Work item
Repeat each of these records exactly.

Material supplied

Lemma insert_adds ty g a t c s : swp (Notifications.insertNotification re ty g a t c) (fun _ s' => only_adds ty s s') s.
Proof.
  assert (H0 : forall d, adb_notifications d = adb_notifications (rt_app s) -> forall c tr, only_adds ty s (mkRtState d c tr))
    by (intros d E c' tr n; simpl; rewrite E; by left).
  unfold Notifications.insertNotification. swp_step; [by apply swp_ret; intros n; left|]. cbv zeta.
  apply swp_bind, swp_time. intros now. apply swp_bind, swp_try, swp_app. unfold NotificationStore.InsertNotification.
  swp_step; [by apply swp_throw, swp_ret, H0|]. apply swp_bind, swp_time. intros now'. unfold HealStore.sql_exec_unique.
  apply swp_bind, swp_query; [|by intros e; apply swp_ret, H0]. swp_step; [by apply swp_throw, swp_ret, H0|].
  apply swp_exec; [|by intros e; apply swp_ret, H0]. unfold Roster.GetPeerDisplayName. simpl.
  assert (Hn : forall d c tr x, adb_notifications d = adb_notifications (rt_app s) ++ [x] -> nt_Type x = ty -> only_adds ty s (mkRtState d c tr)).
  { intros d c' tr x Ed Hx n. simpl. rewrite Ed. intros [?|Hs%list_elem_of_singleton]%elem_of_app; [by left|right; by subst]. }
  repeat swp_step; by eapply Hn.
Qed.

(** A message never notifies of a reply: the sender of the message replied to
    is looked up with a column that the table does not have, so the answer is
    always an error; only mentions are notified. *)
Theorem replies_never_notify msg env t s r t' s' :
  Notifications.processNotificationsForMessage re msg env t s = (r, t', s') ->
  only_adds Notifications.NotificationTypeMention s s'.
Proof.
  intros E. refine (swp_run _ (fun _ s' => only_adds _ s s') _ _ _ _ _ _ _ E). clear r t' s' E.
  assert (H0 : forall c tr, only_adds Notifications.NotificationTypeMention s (mkRtState (rt_app s) c tr)) by (intros c tr n; by left).
  assert (H1 : only_adds Notifications.NotificationTypeMention s s) by (intros n; by left).
  unfold Notifications.processNotificationsForMessage. destruct (re_node re) as [local|]; [|by apply swp_ret].
  swp_step; [by apply swp_ret|]. cbv zeta. destruct (parse_payload _) as [p|].
  - apply swp_bind. swp_step; [apply swp_ret|].
    + swp_step; [apply insert_adds|by apply swp_ret].
    + unfold NotificationStore.GetMessageSender. apply swp_bind, swp_try, swp_app.
      destruct s as [d c tr]. apply swp_bind, swp_query; [apply swp_throw|intros e]; apply swp_ret; (swp_step; [apply insert_adds|by apply swp_ret]).
  - swp_step; [by apply swp_ret|]. unfold Runtime.GetMLSIdentity, Identity.GetMLSIdentity. destruct s as [d c tr].
    apply swp_bind, swp_try, swp_app, swp_row; [intros i Hi|intros Hn|intros e]; try (by apply swp_ret).
    swp_step; [apply insert_adds|by apply swp_ret].
Qed.
End Notify.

Answer section
Lemma insert_adds ty g a t c s : swp (Notifications.insertNotification re ty g a t c) (fun _ s' => only_adds ty s s') s.
Proof.
  assert (H0 : forall d, adb_notifications d = adb_notifications (rt_app s) -> forall c tr, only_adds ty s (mkRtState d c tr))
    by (intros d E c' tr n; simpl; rewrite E; by left).
  unfold Notifications.insertNotification. swp_step; [by apply swp_ret; intros n; left|]. cbv zeta.
  apply swp_bind, swp_time. intros now. apply swp_bind, swp_try, swp_app. unfold NotificationStore.InsertNotification.
  swp_step; [by apply swp_throw, swp_ret, H0|]. apply swp_bind, swp_time. intros now'. unfold HealStore.sql_exec_unique.
  apply swp_bind, swp_query; [|by intros e; apply swp_ret, H0]. swp_step; [by apply swp_throw, swp_ret, H0|].
  apply swp_exec; [|by intros e; apply swp_ret, H0]. unfold Roster.GetPeerDisplayName. simpl.
  assert (Hn : forall d c tr x, adb_notifications d = adb_notifications (rt_app s) ++ [x] -> nt_Type x = ty -> only_adds ty s (mkRtState d c tr)).
  { intros d c' tr x Ed Hx n. simpl. rewrite Ed. intros [?|Hs%list_elem_of_singleton]%elem_of_app; [by left|right; by subst]. }
  repeat swp_step; by eapply Hn.
Qed.

(** A message never notifies of a reply: the sender of the message replied to
    is looked up with a column that the table does not have, so the answer is
    always an error; only mentions are notified. *)
Theorem replies_never_notify msg env t s r t' s' :
  Notifications.processNotificationsForMessage re msg env t s = (r, t', s') ->
  only_adds Notifications.NotificationTypeMention s s'.
Proof.
  intros E. refine (swp_run _ (fun _ s' => only_adds _ s s') _ _ _ _ _ _ _ E). clear r t' s' E.
  assert (H0 : forall c tr, only_adds Notifications.NotificationTypeMention s (mkRtState (rt_app s) c tr)) by (intros c tr n; by left).
  assert (H1 : only_adds Notifications.NotificationTypeMention s s) by (intros n; by left).
  unfold Notifications.processNotificationsForMessage. destruct (re_node re) as [local|]; [|by apply swp_ret].
  swp_step; [by apply swp_ret|]. cbv zeta. destruct (parse_payload _) as [p|].
  - apply swp_bind. swp_step; [apply swp_ret|].
    + swp_step; [apply insert_adds|by apply swp_ret].
    + unfold NotificationStore.GetMessageSender. apply swp_bind, swp_try, swp_app.
      destruct s as [d c tr]. apply swp_bind, swp_query; [apply swp_throw|intros e]; apply swp_ret; (swp_step; [apply insert_adds|by apply swp_ret]).
  - swp_step; [by apply swp_ret|]. unfold Runtime.GetMLSIdentity, Identity.GetMLSIdentity. destruct s as [d c tr].
    apply swp_bind, swp_try, swp_app, swp_row; [intros i Hi|intros Hn|intros e]; try (by apply swp_ret).
    swp_step; [apply insert_adds|by apply swp_ret].
Qed.
End Notify.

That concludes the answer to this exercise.